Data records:
*-*-*

Definition xdr_VMCLImageDownloadOp : filter VMCLImageDownloadOp := λ objp xdrs,
  '(queue_, xdrs) ← xdr_VMCLQueueId (VMCLImageDownloadOp_queue objp) xdrs;
  '(img_, xdrs) ← xdr_VMCLSurfaceId (VMCLImageDownloadOp_img objp) xdrs;
  '(op_, xdrs) ← xdr_VMAccelImageTransferOp (VMCLImageDownloadOp_op objp) xdrs;
  '(mode_, xdrs) ← xdr_VMAccelSurfaceReadConsistency (VMCLImageDownloadOp_mode objp) xdrs;
  Some (mkVMCLImageDownloadOp queue_ img_ op_ mode_, xdrs).
#[global] Instance format_VMCLImageDownloadOp : Format xdr_VMCLImageDownloadOp := {|
  wf := λ o, wf xdr_VMCLQueueId (VMCLImageDownloadOp_queue o) ∧
    wf xdr_VMCLSurfaceId (VMCLImageDownloadOp_img o) ∧
    wf xdr_VMAccelImageTransferOp (VMCLImageDownloadOp_op o) ∧
    wf xdr_VMAccelSurfaceReadConsistency (VMCLImageDownloadOp_mode o);
  enc := λ o, enc xdr_VMCLQueueId (VMCLImageDownloadOp_queue o) ++
    enc xdr_VMCLSurfaceId (VMCLImageDownloadOp_img o) ++
    enc xdr_VMAccelImageTransferOp (VMCLImageDownloadOp_op o) ++
    enc xdr_VMAccelSurfaceReadConsistency (VMCLImageDownloadOp_mode o) |}.
#[global] Instance lawful_VMCLImageDownloadOp : Lawful xdr_VMCLImageDownloadOp.
Proof. solve_struct. Qed.

Definition xdr_VMCLSurfaceMapOp : filter VMCLSurfaceMapOp := λ objp xdrs,
  '(queue_, xdrs) ← xdr_VMCLQueueId (VMCLSurfaceMapOp_queue objp) xdrs;
  '(op_, xdrs) ← xdr_VMAccelSurfaceMapOp (VMCLSurfaceMapOp_op objp) xdrs;
  Some (mkVMCLSurfaceMapOp queue_ op_, xdrs).
#[global] Instance format_VMCLSurfaceMapOp : Format xdr_VMCLSurfaceMapOp := {|
  wf := λ o, wf xdr_VMCLQueueId (VMCLSurfaceMapOp_queue o) ∧
    wf xdr_VMAccelSurfaceMapOp (VMCLSurfaceMapOp_op o);
  enc := λ o, enc xdr_VMCLQueueId (VMCLSurfaceMapOp_queue o) ++
    enc xdr_VMAccelSurfaceMapOp (VMCLSurfaceMapOp_op o) |}.
#[global] Instance lawful_VMCLSurfaceMapOp : Lawful xdr_VMCLSurfaceMapOp.
Proof. solve_struct. Qed.

Definition xdr_VMCLSurfaceUnmapOp : filter VMCLSurfaceUnmapOp := λ objp xdrs,
  '(queue_, xdrs) ← xdr_VMCLQueueId (VMCLSurfaceUnmapOp_queue objp) xdrs;
  '(op_, xdrs) ← xdr_VMAccelSurfaceUnmapOp (VMCLSurfaceUnmapOp_op objp) xdrs;
  Some (mkVMCLSurfaceUnmapOp queue_ op_, xdrs).
#[global] Instance format_VMCLSurfaceUnmapOp : Format xdr_VMCLSurfaceUnmapOp := {|
  wf := λ o, wf xdr_VMCLQueueId (VMCLSurfaceUnmapOp_queue o) ∧
    wf xdr_VMAccelSurfaceUnmapOp (VMCLSurfaceUnmapOp_op o);
  enc := λ o, enc xdr_VMCLQueueId (VMCLSurfaceUnmapOp_queue o) ++
    enc xdr_VMAccelSurfaceUnmapOp (VMCLSurfaceUnmapOp_op o) |}.
#[global] Instance lawful_VMCLSurfaceUnmapOp : Lawful xdr_VMCLSurfaceUnmapOp.
Proof. solve_struct. Qed.

Definition xdr_VMCLSamplerId : filter VMCLSamplerId := λ objp xdrs,
  '(cid_, xdrs) ← xdr_VMCLContextId (VMCLSamplerId_cid objp) xdrs;
  '(id_, xdrs) ← xdr_VMAccelId (VMCLSamplerId_id objp) xdrs;
  Some (mkVMCLSamplerId cid_ id_, xdrs).
#[global] Instance format_VMCLSamplerId : Format xdr_VMCLSamplerId := {|
  wf := λ o, wf xdr_VMCLContextId (VMCLSamplerId_cid o) ∧
    wf xdr_VMAccelId (VMCLSamplerId_id o);
  enc := λ o, enc xdr_VMCLContextId (VMCLSamplerId_cid o) ++
    enc xdr_VMAccelId (VMCLSamplerId_id o) |}.
#[global] Instance lawful_VMCLSamplerId : Lawful xdr_VMCLSamplerId.
Proof. solve_struct. Qed.

Definition xdr_VMCLSamplerAddressingMode : filter Z := xdr_enum.
#[global] Instance format_VMCLSamplerAddressingMode : Format xdr_VMCLSamplerAddressingMode := {| wf := wf
    xdr_enum; enc := enc xdr_enum |}.
#[global] Instance lawful_VMCLSamplerAddressingMode : Lawful xdr_VMCLSamplerAddressingMode.
Proof. exact (_ : Lawful xdr_enum). Qed.

Definition xdr_VMCLSamplerFilterMode : filter Z := xdr_enum.
#[global] Instance format_VMCLSamplerFilterMode : Format xdr_VMCLSamplerFilterMode := {| wf := wf
    xdr_enum; enc := enc xdr_enum |}.
#[global] Instance lawful_VMCLSamplerFilterMode : Lawful xdr_VMCLSamplerFilterMode.
Proof. exact (_ : Lawful xdr_enum). Qed.

Definition xdr_VMCLSamplerDesc : filter VMCLSamplerDesc := λ objp xdrs,
  '(normalizedCoords_, xdrs) ← xdr_bool (VMCLSamplerDesc_normalizedCoords objp) xdrs;
  '(addressMode_, xdrs) ← xdr_VMCLSamplerAddressingMode (VMCLSamplerDesc_addressMode objp) xdrs;
  '(filterMode_, xdrs) ← xdr_VMCLSamplerFilterMode (VMCLSamplerDesc_filterMode objp) xdrs;
  Some (mkVMCLSamplerDesc normalizedCoords_ addressMode_ filterMode_, xdrs).
#[global] Instance format_VMCLSamplerDesc : Format xdr_VMCLSamplerDesc := {|
  wf := λ o, wf xdr_bool (VMCLSamplerDesc_normalizedCoords o) ∧
    wf xdr_VMCLSamplerAddressingMode (VMCLSamplerDesc_addressMode o) ∧
    wf xdr_VMCLSamplerFilterMode (VMCLSamplerDesc_filterMode o);
  enc := λ o, enc xdr_bool (VMCLSamplerDesc_normalizedCoords o) ++
    enc xdr_VMCLSamplerAddressingMode (VMCLSamplerDesc_addressMode o) ++
    enc xdr_VMCLSamplerFilterMode (VMCLSamplerDesc_filterMode o) |}.
#[global] Instance lawful_VMCLSamplerDesc : Lawful xdr_VMCLSamplerDesc.
Proof. solve_struct. Qed.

*-*-*

Reproduce exactly the lines from the one containing "#[global] Instance lawful_VMCLSamplerDesc" through the last line of the records above, including both, and nothing else.

#[global] Instance lawful_VMCLSamplerDesc : Lawful xdr_VMCLSamplerDesc.
Proof. solve_struct. Qed.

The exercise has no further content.